--- TASK ---
Exactly as written, reproduce the lines from the one that contains "match urls with" through the end of the records.
──────── GIVEN RECORDS ────────
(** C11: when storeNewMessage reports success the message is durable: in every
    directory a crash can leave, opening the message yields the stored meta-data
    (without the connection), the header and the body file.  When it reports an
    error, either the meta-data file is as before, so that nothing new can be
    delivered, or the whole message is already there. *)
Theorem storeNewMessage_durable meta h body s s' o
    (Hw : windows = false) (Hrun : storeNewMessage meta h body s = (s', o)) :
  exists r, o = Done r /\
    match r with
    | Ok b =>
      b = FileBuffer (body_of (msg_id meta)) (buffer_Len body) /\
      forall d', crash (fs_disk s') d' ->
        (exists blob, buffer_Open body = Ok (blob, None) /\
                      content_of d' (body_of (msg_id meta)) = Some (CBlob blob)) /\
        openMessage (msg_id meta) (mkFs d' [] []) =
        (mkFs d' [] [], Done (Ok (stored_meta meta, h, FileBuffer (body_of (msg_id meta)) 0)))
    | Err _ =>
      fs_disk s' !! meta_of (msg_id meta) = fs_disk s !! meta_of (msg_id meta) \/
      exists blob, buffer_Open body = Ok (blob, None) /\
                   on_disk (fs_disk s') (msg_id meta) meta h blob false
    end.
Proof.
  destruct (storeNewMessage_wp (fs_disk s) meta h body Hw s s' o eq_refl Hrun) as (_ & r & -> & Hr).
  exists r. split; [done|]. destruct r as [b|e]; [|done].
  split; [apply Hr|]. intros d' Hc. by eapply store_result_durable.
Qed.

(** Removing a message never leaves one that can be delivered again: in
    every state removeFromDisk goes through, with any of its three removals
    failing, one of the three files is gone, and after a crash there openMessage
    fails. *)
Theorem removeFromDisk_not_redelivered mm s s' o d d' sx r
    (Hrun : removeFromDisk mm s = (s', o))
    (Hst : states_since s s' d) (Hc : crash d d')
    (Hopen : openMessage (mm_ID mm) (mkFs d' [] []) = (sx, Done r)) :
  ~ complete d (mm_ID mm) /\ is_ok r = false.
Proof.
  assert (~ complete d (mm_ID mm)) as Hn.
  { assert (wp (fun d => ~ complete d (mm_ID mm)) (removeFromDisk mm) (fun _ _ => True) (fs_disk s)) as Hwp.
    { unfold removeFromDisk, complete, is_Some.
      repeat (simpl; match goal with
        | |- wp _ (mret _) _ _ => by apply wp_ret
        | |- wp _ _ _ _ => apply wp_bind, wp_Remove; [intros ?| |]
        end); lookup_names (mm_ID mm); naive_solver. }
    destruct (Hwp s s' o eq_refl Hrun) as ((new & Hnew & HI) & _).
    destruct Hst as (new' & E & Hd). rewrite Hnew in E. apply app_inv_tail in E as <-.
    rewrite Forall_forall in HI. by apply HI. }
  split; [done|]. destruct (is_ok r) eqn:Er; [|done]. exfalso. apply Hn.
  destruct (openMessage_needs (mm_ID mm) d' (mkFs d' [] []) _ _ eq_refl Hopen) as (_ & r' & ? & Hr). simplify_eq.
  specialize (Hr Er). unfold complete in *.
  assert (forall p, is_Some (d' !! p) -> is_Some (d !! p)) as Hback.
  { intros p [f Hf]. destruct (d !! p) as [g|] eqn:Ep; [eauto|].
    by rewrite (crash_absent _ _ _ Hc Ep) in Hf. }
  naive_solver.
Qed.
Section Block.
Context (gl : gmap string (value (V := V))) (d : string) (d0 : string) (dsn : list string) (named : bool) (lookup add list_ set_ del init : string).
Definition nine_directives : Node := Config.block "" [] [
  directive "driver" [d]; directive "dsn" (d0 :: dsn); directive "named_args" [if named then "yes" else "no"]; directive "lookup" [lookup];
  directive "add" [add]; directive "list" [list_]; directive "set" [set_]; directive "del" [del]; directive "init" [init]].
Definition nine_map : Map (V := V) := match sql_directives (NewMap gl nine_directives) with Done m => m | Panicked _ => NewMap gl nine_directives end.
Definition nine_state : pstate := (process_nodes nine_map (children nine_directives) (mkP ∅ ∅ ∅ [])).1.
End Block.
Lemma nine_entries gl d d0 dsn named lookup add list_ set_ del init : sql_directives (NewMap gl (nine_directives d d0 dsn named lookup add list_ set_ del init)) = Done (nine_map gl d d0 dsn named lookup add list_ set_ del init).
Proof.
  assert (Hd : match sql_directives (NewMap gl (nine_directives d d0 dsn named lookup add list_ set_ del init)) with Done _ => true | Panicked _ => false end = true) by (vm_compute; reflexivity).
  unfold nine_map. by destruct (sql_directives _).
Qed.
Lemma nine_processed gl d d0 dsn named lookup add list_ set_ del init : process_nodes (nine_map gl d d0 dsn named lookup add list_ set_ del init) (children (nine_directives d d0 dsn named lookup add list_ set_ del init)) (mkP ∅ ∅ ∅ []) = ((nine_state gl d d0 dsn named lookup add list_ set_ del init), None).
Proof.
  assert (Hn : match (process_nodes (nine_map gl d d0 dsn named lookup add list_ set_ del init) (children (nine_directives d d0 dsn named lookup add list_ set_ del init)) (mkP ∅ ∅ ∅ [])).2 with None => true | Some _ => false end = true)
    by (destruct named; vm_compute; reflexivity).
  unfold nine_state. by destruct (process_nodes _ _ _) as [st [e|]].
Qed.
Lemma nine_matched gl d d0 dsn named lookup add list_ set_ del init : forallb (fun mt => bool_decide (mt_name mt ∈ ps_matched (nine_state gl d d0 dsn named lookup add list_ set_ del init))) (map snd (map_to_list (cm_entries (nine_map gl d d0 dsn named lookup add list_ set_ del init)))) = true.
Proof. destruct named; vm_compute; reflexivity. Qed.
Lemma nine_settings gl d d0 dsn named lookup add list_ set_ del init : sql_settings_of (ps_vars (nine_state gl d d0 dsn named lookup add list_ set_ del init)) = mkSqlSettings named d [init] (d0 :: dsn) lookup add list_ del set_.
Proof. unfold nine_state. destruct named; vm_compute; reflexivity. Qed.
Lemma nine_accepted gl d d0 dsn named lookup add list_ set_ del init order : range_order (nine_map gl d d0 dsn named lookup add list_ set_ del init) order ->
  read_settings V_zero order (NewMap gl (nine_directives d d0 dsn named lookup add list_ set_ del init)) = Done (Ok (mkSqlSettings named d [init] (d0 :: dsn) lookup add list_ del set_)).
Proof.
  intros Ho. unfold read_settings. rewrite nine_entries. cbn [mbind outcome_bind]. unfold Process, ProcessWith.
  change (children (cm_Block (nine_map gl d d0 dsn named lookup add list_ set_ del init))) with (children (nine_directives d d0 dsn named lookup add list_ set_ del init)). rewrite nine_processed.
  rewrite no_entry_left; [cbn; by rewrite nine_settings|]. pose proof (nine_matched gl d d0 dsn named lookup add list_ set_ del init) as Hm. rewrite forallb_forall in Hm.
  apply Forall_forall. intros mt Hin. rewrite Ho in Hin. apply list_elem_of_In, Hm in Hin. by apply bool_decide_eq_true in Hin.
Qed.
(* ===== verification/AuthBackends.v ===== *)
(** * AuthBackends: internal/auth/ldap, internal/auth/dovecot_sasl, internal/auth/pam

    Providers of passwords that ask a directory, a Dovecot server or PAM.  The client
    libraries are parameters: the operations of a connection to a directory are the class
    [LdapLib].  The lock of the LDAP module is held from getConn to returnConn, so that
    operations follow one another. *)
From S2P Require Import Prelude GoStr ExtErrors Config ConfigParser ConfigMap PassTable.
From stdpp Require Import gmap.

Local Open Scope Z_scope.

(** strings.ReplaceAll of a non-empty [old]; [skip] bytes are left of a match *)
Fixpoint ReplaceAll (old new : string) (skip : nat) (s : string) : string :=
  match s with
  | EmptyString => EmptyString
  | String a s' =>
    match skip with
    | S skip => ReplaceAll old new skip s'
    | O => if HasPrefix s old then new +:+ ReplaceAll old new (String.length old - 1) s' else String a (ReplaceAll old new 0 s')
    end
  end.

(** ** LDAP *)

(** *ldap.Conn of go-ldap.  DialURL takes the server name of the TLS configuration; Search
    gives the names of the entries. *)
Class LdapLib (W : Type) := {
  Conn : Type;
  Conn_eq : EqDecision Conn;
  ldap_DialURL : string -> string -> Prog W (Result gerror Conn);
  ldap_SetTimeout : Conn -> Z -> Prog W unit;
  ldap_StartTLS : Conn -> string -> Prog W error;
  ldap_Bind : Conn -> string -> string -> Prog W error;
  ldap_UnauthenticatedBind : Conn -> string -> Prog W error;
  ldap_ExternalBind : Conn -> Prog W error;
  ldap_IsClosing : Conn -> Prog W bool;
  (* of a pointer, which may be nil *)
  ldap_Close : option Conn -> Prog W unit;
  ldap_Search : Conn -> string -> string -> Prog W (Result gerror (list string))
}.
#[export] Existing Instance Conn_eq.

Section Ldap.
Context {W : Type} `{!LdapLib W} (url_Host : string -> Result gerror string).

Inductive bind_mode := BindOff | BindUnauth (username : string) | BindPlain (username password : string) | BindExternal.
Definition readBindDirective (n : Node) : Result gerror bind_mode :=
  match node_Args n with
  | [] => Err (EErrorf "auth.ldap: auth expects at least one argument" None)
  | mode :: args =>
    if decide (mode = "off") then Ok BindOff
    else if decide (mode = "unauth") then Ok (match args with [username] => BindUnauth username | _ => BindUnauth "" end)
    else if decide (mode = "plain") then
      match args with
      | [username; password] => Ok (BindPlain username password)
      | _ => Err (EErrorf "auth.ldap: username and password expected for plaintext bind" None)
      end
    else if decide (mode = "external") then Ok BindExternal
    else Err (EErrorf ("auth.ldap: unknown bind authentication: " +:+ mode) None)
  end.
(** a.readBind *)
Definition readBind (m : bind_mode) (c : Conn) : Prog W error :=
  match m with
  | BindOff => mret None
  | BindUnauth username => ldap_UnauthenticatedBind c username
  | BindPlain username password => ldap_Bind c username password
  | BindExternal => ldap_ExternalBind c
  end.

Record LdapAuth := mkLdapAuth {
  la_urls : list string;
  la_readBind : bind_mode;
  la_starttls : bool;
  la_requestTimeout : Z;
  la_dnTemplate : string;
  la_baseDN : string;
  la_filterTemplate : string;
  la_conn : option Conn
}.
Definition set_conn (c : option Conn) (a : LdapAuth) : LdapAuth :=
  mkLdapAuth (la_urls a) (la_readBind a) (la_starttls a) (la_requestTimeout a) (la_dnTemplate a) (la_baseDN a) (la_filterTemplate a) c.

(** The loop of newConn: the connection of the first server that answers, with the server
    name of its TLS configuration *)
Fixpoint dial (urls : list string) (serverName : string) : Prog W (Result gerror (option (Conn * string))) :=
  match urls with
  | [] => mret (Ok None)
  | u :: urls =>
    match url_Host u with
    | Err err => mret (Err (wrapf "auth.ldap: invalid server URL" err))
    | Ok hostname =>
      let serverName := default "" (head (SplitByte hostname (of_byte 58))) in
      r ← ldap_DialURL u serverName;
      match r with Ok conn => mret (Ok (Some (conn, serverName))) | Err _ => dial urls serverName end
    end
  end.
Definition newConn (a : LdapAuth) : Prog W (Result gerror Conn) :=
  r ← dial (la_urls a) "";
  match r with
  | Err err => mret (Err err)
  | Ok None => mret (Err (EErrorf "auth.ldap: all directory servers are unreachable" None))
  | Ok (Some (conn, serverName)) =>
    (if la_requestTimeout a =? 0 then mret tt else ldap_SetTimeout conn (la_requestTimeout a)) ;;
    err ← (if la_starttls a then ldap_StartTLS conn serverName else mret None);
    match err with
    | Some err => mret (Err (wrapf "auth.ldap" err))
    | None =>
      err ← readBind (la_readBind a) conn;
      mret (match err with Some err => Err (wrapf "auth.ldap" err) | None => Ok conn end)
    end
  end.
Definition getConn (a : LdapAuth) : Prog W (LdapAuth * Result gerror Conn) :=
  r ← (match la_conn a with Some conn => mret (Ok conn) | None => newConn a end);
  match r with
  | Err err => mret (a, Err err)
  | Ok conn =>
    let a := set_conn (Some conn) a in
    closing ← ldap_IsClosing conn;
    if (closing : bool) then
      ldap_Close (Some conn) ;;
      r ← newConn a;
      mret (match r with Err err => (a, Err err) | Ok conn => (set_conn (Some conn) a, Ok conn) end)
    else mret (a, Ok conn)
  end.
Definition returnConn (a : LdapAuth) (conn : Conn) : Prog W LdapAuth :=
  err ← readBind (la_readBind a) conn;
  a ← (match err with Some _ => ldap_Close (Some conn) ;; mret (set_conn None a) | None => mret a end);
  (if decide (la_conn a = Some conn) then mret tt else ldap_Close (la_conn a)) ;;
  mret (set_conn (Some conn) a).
────────
--- ANSWER ---
  match urls with
  | [] => mret (Ok None)
  | u :: urls =>
    match url_Host u with
    | Err err => mret (Err (wrapf "auth.ldap: invalid server URL" err))
    | Ok hostname =>
      let serverName := default "" (head (SplitByte hostname (of_byte 58))) in
      r ← ldap_DialURL u serverName;
      match r with Ok conn => mret (Ok (Some (conn, serverName))) | Err _ => dial urls serverName end
    end
  end.
Definition newConn (a : LdapAuth) : Prog W (Result gerror Conn) :=
  r ← dial (la_urls a) "";
  match r with
  | Err err => mret (Err err)
  | Ok None => mret (Err (EErrorf "auth.ldap: all directory servers are unreachable" None))
  | Ok (Some (conn, serverName)) =>
    (if la_requestTimeout a =? 0 then mret tt else ldap_SetTimeout conn (la_requestTimeout a)) ;;
    err ← (if la_starttls a then ldap_StartTLS conn serverName else mret None);
    match err with
    | Some err => mret (Err (wrapf "auth.ldap" err))
    | None =>
      err ← readBind (la_readBind a) conn;
      mret (match err with Some err => Err (wrapf "auth.ldap" err) | None => Ok conn end)
    end
  end.
Definition getConn (a : LdapAuth) : Prog W (LdapAuth * Result gerror Conn) :=
  r ← (match la_conn a with Some conn => mret (Ok conn) | None => newConn a end);
  match r with
  | Err err => mret (a, Err err)
  | Ok conn =>
    let a := set_conn (Some conn) a in
    closing ← ldap_IsClosing conn;
    if (closing : bool) then
      ldap_Close (Some conn) ;;
      r ← newConn a;
      mret (match r with Err err => (a, Err err) | Ok conn => (set_conn (Some conn) a, Ok conn) end)
    else mret (a, Ok conn)
  end.
Definition returnConn (a : LdapAuth) (conn : Conn) : Prog W LdapAuth :=
  err ← readBind (la_readBind a) conn;
  a ← (match err with Some _ => ldap_Close (Some conn) ;; mret (set_conn None a) | None => mret a end);
  (if decide (la_conn a = Some conn) then mret tt else ldap_Close (la_conn a)) ;;
  mret (set_conn (Some conn) a).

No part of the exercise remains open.